Радисткой при Куртце служила Любовь Онисимова, ладная девушка из местных. Радиопередатчиков у Куртца было два, он добыл их на складе, оставленном еще при отступлении летом сорок первого года. Тогда планировали развернуть в тылу врага партизанское движение, но всех, знавших месторасположение склада, то ли убили в самом начале оккупации, то ли они сами бежали, куда глаза глядят. Склад так и простоял в глубине лесов, пока его не обнаружил Куртц.
Что он делал с этими радиостанциями, с кем связывался, от кого получал инструкции, я так и не узнал. Но к Любе хотелось подобрать ключик, ведь по плану я должен был передать в каждом из вариантов развития событий определенную цифру на заранее условленной частоте. Пока я присматривался, как это сделать, дела начали приобретать неожиданный поворот.
Конраду было тогда лет за двадцать пять, а Любе Онисимовой шел девятнадцатый год. Они, разумеется, были знакомы, и у них образовалось то, что в таковые годы случается. Однако говорить о своей любви получалось лишь намеками, потому как я уже говорил, шуры-муры Куртц запретил строго-настрого. Но юность заставляет забывать о запретах, а наказания начинают казаться нереальными. Однажды вечером Конрад ввалился ко мне в каморку и сразу перешел на идиш.
– Вот, что я тебе скажу, дорогой мой, – начал он, освобождаясь от тулупа, – нет моих сил терпеть более. И Люба тоже истомилась. Решились мы вот какую вещь сделать: подговорил я председателя одного из сельсоветов в нашей зоне, что приедем мы к нему поздним вечером, и он зарегистрирует наш брак, согласно советскому закону. А потом явимся к полковнику, объясним все, как есть и доверимся его милости. Он ко мне хорошо относится, даст Бог не обидит.
– А что за спешка? – спрашиваю, – сначала доверьтесь его милости, а потом женитесь. Так, по крайней мере, у него не будет повода вас наказывать.
– Невозможно, – отвечает Конрад, а сам весь дрожит, – на завтра Люба в баньку звана.

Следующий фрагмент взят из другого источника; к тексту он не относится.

Lemma StronglySorted_fst c :
  StronglySorted Z.lt c.*1 → StronglySorted (λ p q : Z * K, p.1 < q.1) c.
Proof.
  induction c as [|p c IH]; simpl; [constructor|].
  intros [Hp Hc]%StronglySorted_cons. apply StronglySorted_cons. split; [|by apply IH].
  rewrite Forall_forall in Hp. apply Forall_forall. intros q Hq. apply Hp.
  apply list_elem_of_fmap. by exists q.
Qed.

(** A list of entries is determined by its contents. *)
Lemma rep_perm m1 m2 c1 c2 : map_rep m1 c1 → map_rep m2 c2 → c1 ≡ₚ c2 → c1 = c2.
Proof.
  intros [H1 _] [H2 _] Hp. eapply (StronglySorted_unique_strong (λ p q : Z * K, p.1 < q.1)).
  - intros p q ?? H3 H4. simpl in *. lia.
  - apply StronglySorted_fst, (EntryList.ok_sorted _ _ _ H1).
  - apply StronglySorted_fst, (EntryList.ok_sorted _ _ _ H2).
  - done.
Qed.

Lemma step_similar m1 m2 o :
  similar m1 m2 → admissible_op m1 o →
  ∃ m1' m2' r, step m1 o = Some (m1', r) ∧ step m2 o = Some (m2', r) ∧ similar m1' m2'.
Proof.
  intros (c & R1 & R2 & Hw & Hcap) Ha. destruct o as [k h|k|d|]; cbn [step admissible_op] in *.
  - destruct Ha as (Hk & Hnone & H0 & Hc & Hfresh & Hpred).
    assert (h ∉ c.*1) as Hh.
    { intros ([h' k'] & -> & Hin)%list_elem_of_fmap. apply (Hfresh k'); [by eapply (map_key_in m1)|].
      by eapply map_in_view. }
    assert (h ≠ 0 → h - 1 ∈ c.*1) as Hp.
    { intros (k' & (k1 & Hin & _)%(map_view_in m1 c))%Hpred; [|done]. apply list_elem_of_fmap. by exists (h - 1, k1). }
    destruct (map_add m1 c k h R1 Hk Hnone H0 Hc Hh Hp) as (m1' & c1 & E1 & R1' & P1 & W1 & C1).
    destruct (map_add m2 c k h R2) as (m2' & c2 & E2 & R2' & P2 & W2 & C2); [|..|done|by apply Hcap|done|done|].
    { cbn in Hw. by rewrite <- Hw. }
    { rewrite (proj2 (map_view m2 c k R2)), <- (proj2 (map_view m1 c k R1)). done. }
    exists m1', m2', None. cbn in E1, E2. rewrite E1, E2. split; [done|]. split; [done|].
    exists c1. split; [done|]. split; [by rewrite (rep_perm m1' m2' c1 c2) by (done || by rewrite P1, P2)|].
    split; [congruence|]. intros h'. by rewrite C1, C2.
  - destruct Ha as [h Hv].
    destruct (map_delete m1 c k h R1 Hv) as (m1' & c1 & k1 & E1 & R1' & P1 & S1 & W1 & C1).
    destruct (map_delete m2 c k h R2) as (m2' & c2 & k2 & E2 & R2' & P2 & S2 & W2 & C2).
    { by rewrite (proj2 (map_view m2 c k R2)), <- (proj2 (map_view m1 c k R1)). }
    exists m1', m2', None. change (TernaryMap.delete_entry m1 k) with (delete_entry m1 k).
    change (TernaryMap.delete_entry m2 k) with (delete_entry m2 k). rewrite E1, E2.
    split; [done|]. split; [done|]. exists c1. split; [done|]. split; [|split; [congruence|intros h'; by rewrite C1, C2]].
    assert (c1 = c2) as ->; [|done]. apply (rep_perm m1' m2'); [done..|].
    assert ((h, k1) = (h, k2)) as E.
    { pose proof (EntryList.ok_NoDup _ _ _ (proj1 R1)) as Hnd.
      assert ((h, k1) ∈ c) as [i Hi]%list_elem_of_lookup by (rewrite P1; left).
      assert ((h, k2) ∈ c) as [j Hj]%list_elem_of_lookup by (rewrite P2; left).
      assert (i = j) as ->; [|congruence]. eapply (NoDup_lookup _ _ _ h); [exact Hnd|..];
        rewrite list_lookup_fmap; by rewrite ?Hi, ?Hj. }
    rewrite E in P1. rewrite P1 in P2. by apply Permutation_cons_inv in P2.
  - destruct Ha as [Hd Hlen].
    destruct (map_lookup_best m1 c d R1 Hd Hlen) as (m1' & E1 & R1' & W1 & C1).
    destruct (map_lookup_best m2 c d R2 Hd) as (m2' & E2 & R2' & W2 & C2); [by cbn in Hw; rewrite <- Hw|].
    pose proof Hw as Hw'. cbn [ls_width Map_contract] in Hw'. rewrite <- Hw' in E2.
    eexists m1', m2', _. split; [exact E1|]. split; [exact E2|]. exists c.
    split; [done|]. split; [done|]. split; [congruence|]. intros h'. by rewrite C1, C2.
  - exists (TernaryMap.clear m1), (TernaryMap.clear m2), None. split; [done|]. split; [done|].
    exists []. destruct R1 as [[? _]%EntryList.clear_ok _], R2 as [[? _]%EntryList.clear_ok _].
    split; [split; [done|constructor]|]. split; [split; [done|constructor]|]. done.
Qed.

Lemma run_similar ops : ∀ m1 m2, similar m1 m2 → admissible m1 ops →
  ∃ m1' m2' rs, run m1 ops = Some (m1', rs) ∧ run m2 ops = Some (m2', rs) ∧ similar m1' m2'.
Proof.
  induction ops as [|o ops IH]; intros m1 m2 Hs Ha; cbn [run admissible] in *; [by exists m1, m2, []|].
  destruct Ha as [Ho Ha].
  destruct (step_similar m1 m2 o Hs Ho) as (m1' & m2' & r & E1 & E2 & Hs').
  destruct (IH m1' m2' Hs') as (m1'' & m2'' & rs & E1' & E2' & Hs''); [by eapply Ha|].
  exists m1'', m2'', (r :: rs). rewrite E1, E2. msimpl. rewrite E1', E2'. done.
Qed.

Lemma new_rep size w b : Z.of_nat size < 2 ^ 64 → map_rep (TernaryMap.new size w b : TernaryMap.Map K) [].
Proof. intros. split; [by apply EntryList.new_ok|constructor]. Qed.

(** The cache is transparent: whatever sequence of additions, deletions,
    lookups and clears a match unit performs, a map with the cache enabled
    returns what one without a cache returns. *)
Theorem cache_transparent size w (ops : list op) :
  Z.of_nat size < 2 ^ 64 → admissible (TernaryMap.new size w false) ops →
  ∃ m m' rs, run (TernaryMap.new size w false) ops = Some (m, rs) ∧
    run (TernaryMap.new size w true) ops = Some (m', rs).
Proof.
  intros Hsize Ha. destruct (run_similar ops (TernaryMap.new size w false) (TernaryMap.new size w true))
    as (m & m' & rs & E1 & E2 & _); [|done|eauto].
  exists []. split; [by apply new_rep|]. split; [by apply new_rep|]. done.
Qed.
End traces.

(** ** Properties *)

Section properties.
Context {J : Type} `{JudyLLaws J}.

(** A structure as it is made: without entries. *)
Definition fresh {K L : Type} `{!LookupStructure K L, !KeySpec K, !LookupContract K L} (w : Z) (l : L) : Prop :=
  ls_inv l ∧ ls_width l = w ∧ ∀ k, ls_key_ok w k → view l k = None.

(** Deleting an entry that is not there has no effect, or fails an assertion. *)
Definition absent_ignored K L `{!LookupStructure K L, !KeySpec K, !LookupContract K L} : Prop :=
  ∀ (l : L) k, ls_inv l → ls_key_ok (ls_width l) k → view l k = None →
    ∃ l', delete_entry l k = Some l' ∧ ls_inv l' ∧ ls_width l' = ls_width l ∧
      ∀ k', ls_key_ok (ls_width l) k' → view l' k' = view l k'.
Definition absent_asserted K L `{!LookupStructure K L, !KeySpec K, !LookupContract K L} : Prop :=
  ∀ (l : L) k, ls_inv l → ls_key_ok (ls_width l) k → view l k = None → delete_entry l k = None.

Lemma map_absent_asserted {K} `{MapKeyLaws K} : absent_asserted K (TernaryMap.Map K).
Proof.
  intros m k [c Hrep] _ Hv. pose proof Hrep as [Hok _]. destruct (map_view m c k Hrep) as [_ Ha]. rewrite Ha in Hv.
  change (TernaryMap.with_list m <$> EntryList.delete_entry (TernaryMap.entry_list m) k = None).
  unfold EntryList.delete_entry. by rewrite (EntryList.find_entry_spec _ _ _ _ Hok), Hv.
Qed.

Lemma map_fresh {K} `{MapKeyLaws K} size w b : Z.of_nat size < 2 ^ 64 → fresh w (TernaryMap.new size w b : TernaryMap.Map K).
Proof. intros Hs. pose proof (new_rep size w b Hs) as Hrep. split; [by exists []|]. split; [done|]. intros k _. by apply (map_view _ [] k Hrep). Qed.

(** C5: the four lookup structures fulfil the contract that match units rely on.
    They are made without entries; they are then maps from keys to handles, as
    long as keys that are not there are added under the next handle and within
    the capacity (so that no node of a trie gets all its 256 children), keys
    that are there are deleted, and all are cleared; and a lookup returns the
    best entry that matches. The deletion of a key that is not there, which the
    interface says has no effect, has none in a hash map and in a trie, and
    fails an assertion in the lists of the ternary and range tables. *)
Theorem lookup_structures_refine :
  (LookupStructureLaws ExactMatchKey exact_table ∧
   LookupStructureLaws LPMMatchKey (LPMTrieStructure.LPMTrie J) ∧
   LookupStructureLaws TernaryMatchKey (TernaryMap.Map TernaryMatchKey) ∧
   LookupStructureLaws RangeMatchKey (TernaryMap.Map RangeMatchKey)) ∧
  (∀ w, fresh w {| exact_width := w; exact_map := {| ExactMap.entries_map := ∅ |} |} ∧
   (0 ≤ w ≤ 64 → ∃ l : LPMTrieStructure.LPMTrie J, LPMTrieStructure.new w = Some l ∧ fresh w l) ∧
   ∀ size b, Z.of_nat size < 2 ^ 64 →
     fresh w (TernaryMap.new size w b : TernaryMap.Map TernaryMatchKey) ∧ fresh w (TernaryMap.new size w b : TernaryMap.Map RangeMatchKey)) ∧
  absent_ignored ExactMatchKey exact_table ∧ absent_ignored LPMMatchKey (LPMTrieStructure.LPMTrie J) ∧
  absent_asserted TernaryMatchKey (TernaryMap.Map TernaryMatchKey) ∧ absent_asserted RangeMatchKey (TernaryMap.Map RangeMatchKey).
Proof.
  split; [split_and!; apply _|]. split; [intros w; split_and!|split_and!].
  - done.
  - intros Hw. destruct (LpmTrie.trie_create (J := J) w true) as (t & Et & Hwf & Hf & Hk & Hr & Hv); [lia|].
    exists {| LPMTrieStructure.key_width_bytes := w; LPMTrieStructure.trie := t |}. unfold LPMTrieStructure.new. rewrite Et.
    split; [done|]. assert (ls_inv {| LPMTrieStructure.key_width_bytes := w; LPMTrieStructure.trie := t |}) as Hi by (split_and!; cbn; done || lia).
    split; [done|]. split; [done|]. intros k Hk'. rewrite lpm_view by done. apply Hv.
  - intros size b Hs. by split; apply map_fresh.
  - intros l k _ _ Hv. eexists. split; [done|]. split; [done|]. split; [done|]. intros k' _. unfold view in *. cbn in *.
    unfold ExactMap.retrieve_handle, ExactMap.delete_entry in *. cbn in *. rewrite lookup_delete. case_decide as E; [|done]. by rewrite <- E.
  - intros l k Hi Hk Hv. destruct (lpm_delete l k Hi Hk) as (l' & E & Hi' & Hw & _ & Hv'). exists l'. split_and!; try done.
    intros k' Hk'. rewrite Hv' by done. case_decide as Hs; [|done]. rewrite <- Hv. by apply ls_view_same.
  - apply map_absent_asserted.
  - apply map_absent_asserted.
Qed.
End properties.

Да, я забыл рассказать, что шуры-муры были строжайше заказаны только для опричников, на себя самого Куртц это запрещение не распространял. Несколько раз в месяц одну из женщин приглашали в командирскую баньку, а оттуда Конрад препровождал ее в спальню полковника. Как правило, это были одни и те же женщины, к такому положению вещей все привыкли и воспринимали как само собой разумеющееся. Любу Куртц приглашал впервые и Конрад, хватая воздух перекошенным ртом, неистово бормотал, что не вынесет этого, что зарежет Куртца во время бритья или сотворит с собой и с Любой какое-нибудь страшное действо. Я никак не ожидал от обычно уравновешенного и сдержанного поляка такой бури страсти, но любовь – самый сильный помутитель разума на свете.

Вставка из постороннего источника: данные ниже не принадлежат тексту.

(** The parameters of an entry that pass the sanity check make a key from
    which they are read back, in every kind of table: in their order, the
    excess bits of their first bytes and the bits under the mask cleared. *)
Theorem params_roundtrip kb0 kb params :
  pushed kb0 → build kb0 = Some kb → Forall2 param_typed (key_input kb0) params →
  match_params_sanity_check kb params = Some true →
  let ks := key_input kb0 in
  (Forall (λ f, mtype f = VALID ∨ mtype f = EXACT) ks →
    ∃ e, params_to_exact kb params = Some e ∧ exact_to_params kb e = Some (zip_with norm ks params)) ∧
  (Forall (λ f, mtype f ∈ [VALID; EXACT; LPM]) ks →
    (∃ l, 0 ≤ l < Z.of_nat (length ks) ∧ ∀ i f, vget ks i = Some f → mtype f = LPM ↔ i = l) →
    ∃ e, params_to_lpm kb params = Some e ∧ lpm_to_params kb e = Some (zip_with norm ks params)) ∧
  (Forall (λ f, mtype f ≠ RANGE) ks →
    ∃ e, params_to_ternary kb params = Some e ∧ ternary_to_params kb e = Some (zip_with norm_ternary ks params)) ∧
  (∃ e, params_to_range kb params = Some e ∧ ternary_to_params kb e = Some (zip_with norm_ternary ks params)).
Proof.
  intros Hp Hb Hty Hs ks. destruct (build_ok kb0 Hp) as (? & ? & Hlay & _). simplify_eq.
  pose proof (sanity_ok _ _ _ _ Hlay Hty Hs) as Hfit. fold ks in Hlay, Hfit.
  assert (length params = length ks) as Hl by (symmetry; by eapply Forall2_length).
  destruct (impl_order_ex ks _ kb Hlay params Hl) as [ps Ho]. split; [|split; [|split]].
  - intros Hk. destruct (exact_roundtrip ks _ kb Hlay params Hfit Hk) as (e & E1 & E2).
    exists e. split; [done|]. rewrite E2. f_equal. clear -Hfit Hk. induction Hfit as [|f p fs ps' Hf H IH]; [done|].
    apply Forall_cons in Hk as [Hk Hks]. cbn. f_equal; [|by apply IH]. unfold param, norm.
    rewrite decide_False; [done|]. rewrite (proj1 (proj1 Hf)). intros E. destruct Hk; congruence.
  - intros Hk Hl1. exact (lpm_roundtrip ks _ kb Hlay params Hfit Hk Hl1).
  - intros Hk. rewrite (ternary_entry ks _ kb Hlay params Hfit ps Ho Hk). eexists. split; [done|].
    by apply (ternary_entry_params ks _ kb Hlay params Hfit ps).
  - destruct (range_entry ks _ kb Hlay params Hfit ps Ho) as (ws & -> & _). eexists. split; [done|].
    by apply (ternary_entry_params ks _ kb Hlay params Hfit ps).
Qed.

(** The conversions of a key type, the overloads the match units pick. *)
End MatchKey.

Class MatchParams (K : Type) := {
  entry_to_match_params : MatchKey.MatchKeyBuilder → K → option (list MatchKey.MatchKeyParam);
  match_params_to_entry : MatchKey.MatchKeyBuilder → list MatchKey.MatchKeyParam → option K;
}.

#[export] Instance ExactMatchKey_params : MatchParams ExactMatchKey :=
  {| entry_to_match_params kb (k : ExactMatchKey) := MatchKey.exact_to_params kb k;
     match_params_to_entry := MatchKey.params_to_exact |}.
#[export] Instance LPMMatchKey_params : MatchParams LPMMatchKey :=
  {| entry_to_match_params := MatchKey.lpm_to_params; match_params_to_entry := MatchKey.params_to_lpm |}.
#[export] Instance TernaryMatchKey_params : MatchParams TernaryMatchKey :=
  {| entry_to_match_params := MatchKey.ternary_to_params;
     match_params_to_entry := MatchKey.params_to_ternary |}.
#[export] Instance RangeMatchKey_params : MatchParams RangeMatchKey :=
  {| entry_to_match_params kb (k : RangeMatchKey) := MatchKey.ternary_to_params kb k;
     match_params_to_entry := MatchKey.params_to_range |}.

Мои попытки урезонить его ни к чему не привели, и дело свершилось так, как его планировали влюбленные. После баньки Конрад вместо спальни полковника отвел Любу за сарай, усадил в сани и погнал к председателю. До деревни было около десяти километров, стояла лунная ночь и успех предприятия не вызывал никаких сомнений. Но все повернулось иначе. Куртц не стал долго ждать, минут через двадцать, убедившись, что Конрад вместе с Любой исчезли, поднял по тревоге опричников. Быстро обнаружили пропажу саней, отыскали следы полозьев и пустились в погоню.

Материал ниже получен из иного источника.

(* ===== verification/KeyMatch.v ===== *)
(** * What the entries of a table match

    The keys that [MatchKey.v] makes of the parameters of an entry match, in
    the sense of the lookup structures, the packets each of whose fields
    matches its parameter. *)

From S2P Require Import Prelude ByteContainer Data Fields Headers Phv MatchKeyTypes LpmTrie LookupStructures TernaryMap.
From S2P Require Import MatchKey.
Import MatchKeyTypes.

Module KeyMatch.
Import MatchKey.

Implicit Types (f : KeyF) (p : MatchKeyParam) (x d : list Z).

(** The bits of the first byte of a field that are not of the field. *)
Definition padding f : Z := 8 * nbits_to_nbytes (nbits f) - nbits f.

(** A field of the packet, as bytes, matches a parameter; the prefix is that of
    the bits of the field. *)
Definition param_matches f p x : Prop :=
  match type p with
  | VALID | EXACT => x = mask0 f (key p)
  | LPM => ∀ k, 0 ≤ k < p_prefix_length p → bit_at x (padding f + k) = bit_at (mask0 f (key p)) (padding f + k)
  | TERNARY => zip_with Z.land x (p_mask p) = zip_with Z.land (mask0 f (key p)) (p_mask p)
  | RANGE => be_value (mask0 f (key p)) ≤ be_value x ≤ be_value (p_mask p)
  end.

(** ** Lists of fields *)
Lemma concat_inj (l1 l2 : list (list Z)) :
  Forall2 (λ a b, length a = length b) l1 l2 → concat l1 = concat l2 ↔ Forall2 eq l1 l2.
Proof.
  induction 1 as [|a b l1 l2 Hab H IH]; [by split; [constructor|]|]. cbn [concat]. split.
  - intros E. apply app_inj_1 in E as [-> E]; [|done]. constructor; [done|]. by apply IH.
  - intros Hf. apply Forall2_cons in Hf as [-> Hf]. f_equal. by apply IH.
Qed.

Lemma bit_at_app a b k :
  0 ≤ k → bit_at (a ++ b) k = if decide (k < 8 * Z.of_nat (length a)) then bit_at a k
                              else bit_at b (k - 8 * Z.of_nat (length a)).
Proof.
  intros Hk. unfold bit_at. pose proof (Z.div_mod k 8). pose proof (Z.mod_pos_bound k 8).
  assert (0 ≤ k / 8) by (apply Z.div_pos; lia).
  destruct (decide (k < 8 * Z.of_nat (length a))).
  - rewrite !vget_nat by lia. rewrite lookup_app_l; [done|].
    assert (k / 8 < Z.of_nat (length a)) by (apply Z.div_lt_upper_bound; lia). lia.
  - replace (k - 8 * Z.of_nat (length a)) with (k + - Z.of_nat (length a) * 8) by lia.
    rewrite Z.div_add, Z.mod_add by lia.
    assert (Z.of_nat (length a) ≤ k / 8) by (apply Z.div_le_lower_bound; lia).
    rewrite !vget_nat by lia. rewrite lookup_app_r by lia. by replace (Z.to_nat (k / 8) - length a)%nat
      with (Z.to_nat (k / 8 + - Z.of_nat (length a))) by lia.
Qed.

Lemma bit_at_land a b k : length a = length b → bit_at (zip_with Z.land a b) k = bit_at a k && bit_at b k.
Proof.
  intros Hl. unfold bit_at. unfold vget. case_decide; [|done]. rewrite lookup_zip_with.
  destruct (a !! Z.to_nat (k / 8)) as [x|] eqn:Ea; [|done].
  destruct (b !! Z.to_nat (k / 8)) as [y|] eqn:Eb; cbn; [apply Z.land_spec|by rewrite andb_false_r].
Qed.

Lemma bytes_ok_land a b : bytes_ok a → bytes_ok (zip_with Z.land a b).
Proof.
  intros Ha. revert b. induction Ha as [|x a Hx Ha IH]; intros [|y b]; cbn; constructor; [|apply IH].
  by apply byte_ok_land.
Qed.

Lemma bytes_ok_concat (l : list (list Z)) : Forall bytes_ok l → bytes_ok (concat l).
Proof. induction 1; [constructor|]. cbn. by apply Forall_app. Qed.

(** A masked match, on bytes. *)
Lemma masked_match_eq (k : TernaryMatchKey) d :
  bytes_ok (data k) → bytes_ok d → length (data k) = length d → length (mask k) = length d →
  masked_match 0 (Z.of_nat (length d)) k d ↔ data k = zip_with Z.land d (mask k).
Proof.
  intros Hk Hd Hl Hm. unfold masked_match. rewrite Forall_forall. rewrite Z.sub_0_r. split.
  - intros Hb. apply bits_ext; [done|by apply bytes_ok_land|rewrite length_zip_with; lia|].
    intros i Hi. rewrite bit_at_land by lia. apply Hb, elem_of_seqZ. lia.
  - intros -> i Hi%elem_of_seqZ. by rewrite bit_at_land.
Qed.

Беглецов нагнали на околице деревни, Конрад, чтобы сбить с толку преследователей, выпрыгнул с Любой в сугроб, а разгоряченная лошадь понесла сани в заснеженное поле. Погоня помчалась следом, и влюбленные успели незамеченными добраться до сельсовета.
Что дальше случилось, мне потом Люба рассказывала. Вбежали они в избу поселкового совета, а председатель уже там, дожидается с книгой записей актов гражданского состояния. Только начал спрашивать фамилию жениха, как вдруг стук в двери.
– Открывайте, – кричат, – открывайте немедленно, полковник Конрада видеть хочет.
Побледнел председатель, затрясся, а Конрад говорит:
– Спрячь нас, не выдавай, а мы уж тебе за это, что хочешь, отдадим, – и часы свои с руки снимает. А Люба колечко девичье с пальца стащила и тоже председателю, – спрячь, не губи.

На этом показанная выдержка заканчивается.